● **TASK BRIEF**:
After locating the line that contains "ld_loaded r' +" in the records below, write out exactly that line and each line after it through the one that contains "destruct (Nat.eqb_spec (length", and nothing else.

[Opening PROVIDED INFORMATION section]

Definition row_map (plan_names : list string) (m : gmap Z SubscriberRecord) (line : string)
  : gmap Z SubscriberRecord :=
  match parse_row plan_names (trim line) with
  | inl _ => m
  | inr rec => <[s_imsi rec := rec]> m
  end.
Definition row_bad (plan_names : list string) (line : string) : bool :=
  match parse_row plan_names (trim line) with inl _ => true | inr _ => false end.

Lemma parse_row_key plans sv rec : parse_row plans sv = inr rec -> s_imsi rec <> 0.
Proof.
  unfold parse_row. intros H.
  repeat (case_match; try discriminate); simplify_eq; simpl; lia.
Qed.

Definition load_post (plans : list string) (lines : list string) (m : gmap Z SubscriberRecord)
    (r : LoadResult) (s' : SubscriberStore) (r' : LoadResult) : Prop :=
  store_rep s' (foldl (row_map plans) m lines) /\
  ld_skipped r' = ld_skipped r + Z.of_nat (length (List.filter (row_bad plans) lines)) /\
  ld_loaded r' + ld_skipped r' = ld_loaded r + ld_skipped r + Z.of_nat (length lines) /\
  ((length (ld_errors r) <= 33)%nat -> (length (ld_errors r') <= 33)%nat) /\
  ((ld_errors r = [] <-> ld_skipped r = 0) -> 0 <= ld_skipped r ->
   (ld_errors r' = [] <-> ld_skipped r' = 0)).

Lemma note_errors path n msg r :
  ld_errors (note path n msg r) <> [] /\
  ((length (ld_errors r) <= 33)%nat -> (length (ld_errors (note path n msg r)) <= 33)%nat).
Proof.
  unfold note, kMaxReportedErrors. simpl.
  destruct (Nat.ltb_spec (length (ld_errors r)) 32).
  { rewrite length_app. simpl. split; [by destruct (ld_errors r)|lia]. }
  destruct (Nat.eqb_spec (length (ld_errors r)) 32).
  { rewrite length_app. simpl. split; [by destruct (ld_errors r)|lia]. }
  split; [|done]. intros E. rewrite E in *. simpl in *. lia.
Qed.

(** One data row, then the rest of the file. *)
Lemma load_row path plans line lines n s m r :
  store_rep s m -> Z.of_nat (size m) < 2 ^ 50 ->
  is_content line = true -> forall seen, (seen = true \/ is_header line = false) ->
  exists s1 r1, load_lines path plans (line :: lines) n seen s r =
      load_lines path plans lines (n + 1) true s1 r1 /\ load_post plans [line] m r s1 r1.
Proof.
  intros R Hsz Hc seen Hseen. cbn [load_lines]. unfold is_content, is_header in *.
  destruct (trim line) as [|c sv] eqn:E; [done|].
  destruct (Ascii.eqb c "#"); [done|].
  assert (negb seen && String.eqb (str_take 4 (String c sv)) "imsi" = false) as ->.
  { destruct Hseen as [->| ->]; [done|by destruct seen]. }
  unfold load_post. cbn [foldl List.filter]. unfold row_map at 1, row_bad at 1. rewrite E.
  destruct (parse_row plans (String c sv)) as [msg|rec] eqn:P.
  - do 2 eexists. split; [done|]. split; [done|].
    destruct (note_errors path (n + 1) msg r) as [Hne Hlen]. simpl. split; [lia|].
    split; [lia|]. split; [done|]. intros _ H0. split; [done|lia].
  - destruct (upsert_rep s m rec R Hsz (parse_row_key _ _ _ P)) as (s1 & -> & R1).
    do 2 eexists. split; [done|]. split; [done|]. simpl. split; [lia|]. split; [lia|].
    split; [done|]. by intros.
Qed.

Lemma row_map_size plans m line : (size (row_map plans m line) <= size m + 1)%nat.
Proof.
  unfold row_map. case_match; [lia|]. rewrite map_size_insert. case_match; unfold id; lia.
Qed.

Lemma load_post_cons plans line lines m r s1 r1 s2 r2 :
  0 <= ld_skipped r ->
  load_post plans [line] m r s1 r1 ->
  load_post plans lines (row_map plans m line) r1 s2 r2 ->
  load_post plans (line :: lines) m r s2 r2.
Proof.
  intros H0 (_ & A2 & A3 & A4 & A5) (B1 & B2 & B3 & B4 & B5). split; [done|].
  cbn [List.filter] in *. destruct (row_bad plans line); cbn [length] in *;
    (split; [lia|]; split; [lia|]; split; [by auto|]; intros H1 H2; apply B5; [by auto|lia]).
Qed.

Lemma load_seen path plans lines n s m r : store_rep s m ->
  Z.of_nat (size m) + Z.of_nat (length lines) < 2 ^ 50 -> 0 <= ld_skipped r ->
  exists s' r', load_lines path plans lines n true s r = Some (s', r') /\
    load_post plans (List.filter is_content lines) m r s' r'.
Proof.
  revert n s m r. induction lines as [|line lines IH]; intros n s m r R Hsz H0.
  { exists s, r. split; [done|]. split; [done|]. simpl. split; [lia|]. split; [lia|]. auto. }
  cbn [length] in Hsz. cbn [List.filter]. destruct (is_content line) eqn:C.
  - destruct (load_row path plans line lines n s m r R ltac:(lia) C true) as (s1 & r1 & -> & P1);
      [by left|].
    pose proof P1 as (R1 & S1 & _). pose proof (row_map_size plans m line).
    destruct (IH (n + 1) s1 (row_map plans m line) r1) as (s2 & r2 & -> & P2); [done|lia| |].
    { rewrite S1. lia. }
    exists s2, r2. split; [done|]. by eapply load_post_cons.
  - unfold is_content in C. cbn [load_lines]. destruct (trim line) as [|c sv];
      [|apply negb_false_iff in C; rewrite C]; apply IH; (done || lia).
Qed.

Lemma load_lines_spec path plans lines n s m r : store_rep s m ->
  Z.of_nat (size m) + Z.of_nat (length lines) < 2 ^ 50 -> 0 <= ld_skipped r ->
  exists s' r', load_lines path plans lines n false s r = Some (s', r') /\
    load_post plans (data_lines lines) m r s' r'.
Proof.
  revert n s m r. induction lines as [|line lines IH]; intros n s m r R Hsz H0.
  { exists s, r. split; [done|]. split; [done|]. simpl. split; [lia|]. split; [lia|]. auto. }
  cbn [length] in Hsz. unfold data_lines. cbn [List.filter].
  destruct (is_content line) eqn:C; [destruct (is_header line) eqn:Hh|].
  - cbn [load_lines]. unfold is_content, is_header in *.
    destruct (trim line) as [|c sv]; [done|]. apply negb_true_iff in C. rewrite C, Hh. simpl.
    apply load_seen; (done || lia).
  - destruct (load_row path plans line lines n s m r R ltac:(lia) C false) as (s1 & r1 & -> & P1);
      [by right|].
    pose proof P1 as (R1 & S1 & _). pose proof (row_map_size plans m line).
    destruct (load_seen path plans lines (n + 1) s1 (row_map plans m line) r1)
      as (s2 & r2 & -> & P2); [done|lia|rewrite S1; lia|].
    exists s2, r2. split; [done|]. by eapply load_post_cons.
  - unfold is_content in C. cbn [load_lines]. destruct (trim line) as [|c sv];
      [|apply negb_false_iff in C; rewrite C]; apply IH; (done || lia).
Qed.
(* ===== verification/Engine.v ===== *)
(** * Engine: the decision path ([include/policy/engine.hpp], [src/engine.cpp])

    The feature word of a request, the first-match scan over the compiled rules
    and the decision built from the winning action.  [now] is the reading of the
    coarse clock; [None] stands for a set lookup that does not stop, which
    [build_features_bits] excludes. *)

From S2P Require Import Prelude Text Wire Double Probe FlatSet Store Rules.
From Stdlib Require Import ZArith Lia Bool Ascii String.
From stdpp Require Import base list numbers strings gmap.
Local Open Scope Z_scope.

(** ** GBR classes *)

Definition gbr_5qis : list Z := [1; 2; 3; 4; 65; 66; 67; 71; 72; 73; 74; 75; 76].
Definition gbr_lo_bits : Z :=
  fold_left (fun m q => if q <? 64 then Z.lor m (Z.shiftl 1 q) else m) gbr_5qis 0.
Definition gbr_hi_bits : Z :=
  fold_left (fun m q => if (64 <=? q) && (q <? 128) then Z.lor m (Z.shiftl 1 (q - 64)) else m)
    gbr_5qis 0.
Definition kGbrLo : Z := gbr_lo_bits.
Definition kGbrHi : Z := gbr_hi_bits.

Definition is_gbr_5qi (q : Z) : bool :=
  if q <? 64 then has_bit (Z.shiftr kGbrLo q) 1
  else if q <? 128 then has_bit (Z.shiftr kGbrHi (q - 64)) 1
  else false.

(** ** Usage thresholds *)

(** With a 128-bit type. *)
Definition usage_at_least_permille (usage quota permille : Z) : bool :=
  if quota =? 0 then false
  else wrap 128 (quota * permille) <=? wrap 128 (usage * 1000).

(** Without one. *)
Definition usage_at_least_permille_fallback (usage quota permille : Z) : bool :=
  if quota =? 0 then false
  else
    let whole := u64 (quota / 1000 * permille) in
    let remainder := u64 (quota mod 1000 * permille) / 1000 in
    u64 (whole + remainder) <=? usage.

(** ** Features *)

Definition plan_bit_for (rec : option SubscriberRecord) : Z :=
  match rec with
  | None => 0
  | Some rec => if kMaxPlans <=? s_plan_id rec then 0 else Z.shiftl 1 (s_plan_id rec)
  end.

(** [for (i = 0; i < n; ++i) if (c(i)) f |= bit(base + i);] *)
Definition set_bits (base : Z) (n : Z) (c : nat -> bool) (f : Z) : Z :=
  fold_left (fun f i => set_if (c i) (feat.bit (base + Z.of_nat i)) f) (seq 0 (Z.to_nat n)) f.

Definition request_features (rs : RuleSet) (req : PolicyRequest) : option Z :=
  let f := 0 in
  let f := set_if (rq_rat_type req <? feat.kRatBits)
             (feat.bit (feat.kRatBase + rq_rat_type req)) f in
  let f := set_if (rq_dnn_id req <? feat.kDnnBits)
             (feat.bit (feat.kDnnBase + rq_dnn_id req)) f in
  f ← (if negb (rq_imei req =? 0) then
         let f := Z.lor f (feat.bit feat.kImeiKnown) in
         blocked ← fs_contains (rs_imei_blocklist rs) (rq_imei req);
         Some (set_if blocked (feat.bit feat.kImeiBlocked) f)
       else Some f);
  let f := set_if (has_bit (rq_flags req) kReqFlagTetheringDetected)
             (feat.bit feat.kTetheringDetected) f in
  let f := set_if (has_bit (rq_flags req) kReqFlagEmergency) (feat.bit feat.kEmergency) f in
  let f := set_if (is_gbr_5qi (rq_requested_5qi req)) (feat.bit feat.kRequestedGbr) f in
  let minute := u16 (rq_local_minute req mod 1440) in
  Some (set_bits feat.kTimeWindowBase (rs_time_window_count rs)
          (fun i => contains (nth i (rs_time_windows rs) default_window) minute) f).
Lemma unit_number_nonneg n v suffix : unit_number n = Some (v, suffix) ->
  exists m e, v = DFin m e /\ 0 <= m.
Proof.
  unfold unit_number, parse_number. destruct n as [|l s| |]; try done.
  destruct (c_str (despace s)) as [|c t]; [done|].
  destruct (strtod (String c t)) as [[w sf]|]; [|done].
  destruct w as [m e|s'|]; simpl; try done. unfold dzero, dltb. intros H.
  destruct (Z.ltb_spec (m * 2 ^ (e - Z.min e 0)) (0 * 2 ^ (0 - Z.min e 0))) as [|Hge]; [done|].
  injection H as <- <-. exists m, e. split; [done|].
  pose proof (pow2_pos (e - Z.min e 0) ltac:(lia)). nia.
Qed.

Lemma limit_bytes : dval (dlit 18 18) 18000000000000000000 0.
Proof.
  exists 8789062500000000, 11. split; [vm_compute; reflexivity|]. intros N HN HN0.
  rewrite Z.pow_add_r, Z.add_0_l by lia. lia.
Qed.

Lemma limit_32 : dval (dlit 429 7) 4290000000 0.
Proof.
  exists 8996782080000000, (-21). split; [vm_compute; reflexivity|]. intros N HN HN0.
  rewrite Z.add_0_l. replace N with (-21 + N + 21) at 2 by lia.
  rewrite (Z.pow_add_r 2 (-21 + N) 21) by lia. lia.
Qed.

Lemma byte_unit_range suffix mult : byte_unit suffix = Some mult -> 1 <= mult < 2 ^ 53.
Proof.
  unfold byte_unit. intros H.
  repeat match type of H with (if ?b then _ else _) = _ =>
    destruct b; [injection H as <-; lia|] end. done.
Qed.

Lemma dval_nonneg x c t : dval x c t -> 0 <= c -> exists m e, x = DFin m e /\ 0 <= m.
Proof.
  intros (m & e & -> & E) Hc. exists m, e. split; [done|].
  specialize (E (Z.abs e + Z.abs t) ltac:(lia) ltac:(lia)).
  pose proof (pow2_pos (e + (Z.abs e + Z.abs t)) ltac:(lia)).
  pose proof (pow2_pos (t + (Z.abs e + Z.abs t)) ltac:(lia)). nia.
Qed.

Lemma as_bytes_range n v : as_bytes n = Some v -> fits 64 v.
Proof.
  unfold as_bytes. destruct (unit_number n) as [[x suffix]|] eqn:E; [|done].
  destruct (byte_unit suffix) as [mult|] eqn:B; [|done]. intros H.
  destruct (unit_number_nonneg _ _ _ E) as (m & e & -> & Hm). apply byte_unit_range in B.
  destruct (dval_nonneg _ _ _ (double_of_Z_exact mult ltac:(lia)) ltac:(lia))
    as (m2 & e2 & Hd & Hm2).
  rewrite Hd in H. apply (bounded_trunc_range _ _ _ _ limit_bytes) in H; [unfold fits; lia|].
  by apply dmul_nonneg.
Qed.

Lemma double_of_Z_pos k : 0 < k < 2 ^ 53 -> exists m e, double_of_Z k = DFin m e /\ 0 < m.
Proof.
  intros Hk. destruct (double_of_Z_exact k ltac:(lia)) as (m & e & E & V). exists m, e.
  split; [done|]. specialize (V (Z.abs e) ltac:(lia) ltac:(lia)).
  pose proof (pow2_pos (e + Z.abs e) ltac:(lia)). pose proof (pow2_pos (0 + Z.abs e) ltac:(lia)). nia.
Qed.

(** The scaled number of the rate and duration accessors. *)
Lemma scaled_nonneg m e k : 0 <= m -> 0 < k < 2 ^ 53 ->
  dnonneg (dmul (DFin m e) (double_of_Z k)) /\ dnonneg (ddiv (DFin m e) (double_of_Z k)).
Proof.
  intros Hm Hk. destruct (double_of_Z_pos k Hk) as (m2 & e2 & -> & H2).
  split; [apply dmul_nonneg; lia|by apply ddiv_nonneg].
Qed.

Ltac scaled_range H :=
  repeat match type of H with (if ?b then _ else _) = _ =>
    destruct b; [apply (bounded_trunc_range _ _ _ _ limit_32) in H;
      [unfold fits; lia|first [assumption|apply scaled_nonneg; [assumption|lia]]]|] end;
  discriminate H.

Lemma as_kbps_range n v : as_kbps n = Some v -> fits 32 v.
Proof.
  unfold as_kbps. destruct (unit_number n) as [[x suffix]|] eqn:E; [|done].
  destruct (unit_number_nonneg _ _ _ E) as (m & e & -> & Hm). intros H. scaled_range H.
Qed.

Lemma as_seconds_range n v : as_seconds n = Some v -> fits 32 v.
Proof.
  unfold as_seconds. destruct (unit_number n) as [[x suffix]|] eqn:E; [|done].
  destruct (unit_number_nonneg _ _ _ E) as (m & e & -> & Hm). intros H. scaled_range H.
Qed.

Lemma as_time_of_day_range n v : as_time_of_day n = Some v -> 0 <= v < 1440.
Proof.
  unfold as_time_of_day. destruct n as [|l s| |]; try done.
  destruct (split_at_char ":" s) as [[a b]|]; [|done].
  destruct (_ || _) eqn:E; [done|]. bool_to_prop. intros [= <-].
  rewrite wrap_id by (split; lia). lia.
Qed.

[Closing PROVIDED INFORMATION section]

● **SOLUTION TO THIS EXERCISE**:
  ld_loaded r' + ld_skipped r' = ld_loaded r + ld_skipped r + Z.of_nat (length lines) /\
  ((length (ld_errors r) <= 33)%nat -> (length (ld_errors r') <= 33)%nat) /\
  ((ld_errors r = [] <-> ld_skipped r = 0) -> 0 <= ld_skipped r ->
   (ld_errors r' = [] <-> ld_skipped r' = 0)).

Lemma note_errors path n msg r :
  ld_errors (note path n msg r) <> [] /\
  ((length (ld_errors r) <= 33)%nat -> (length (ld_errors (note path n msg r)) <= 33)%nat).
Proof.
  unfold note, kMaxReportedErrors. simpl.
  destruct (Nat.ltb_spec (length (ld_errors r)) 32).
  { rewrite length_app. simpl. split; [by destruct (ld_errors r)|lia]. }
  destruct (Nat.eqb_spec (length (ld_errors r)) 32).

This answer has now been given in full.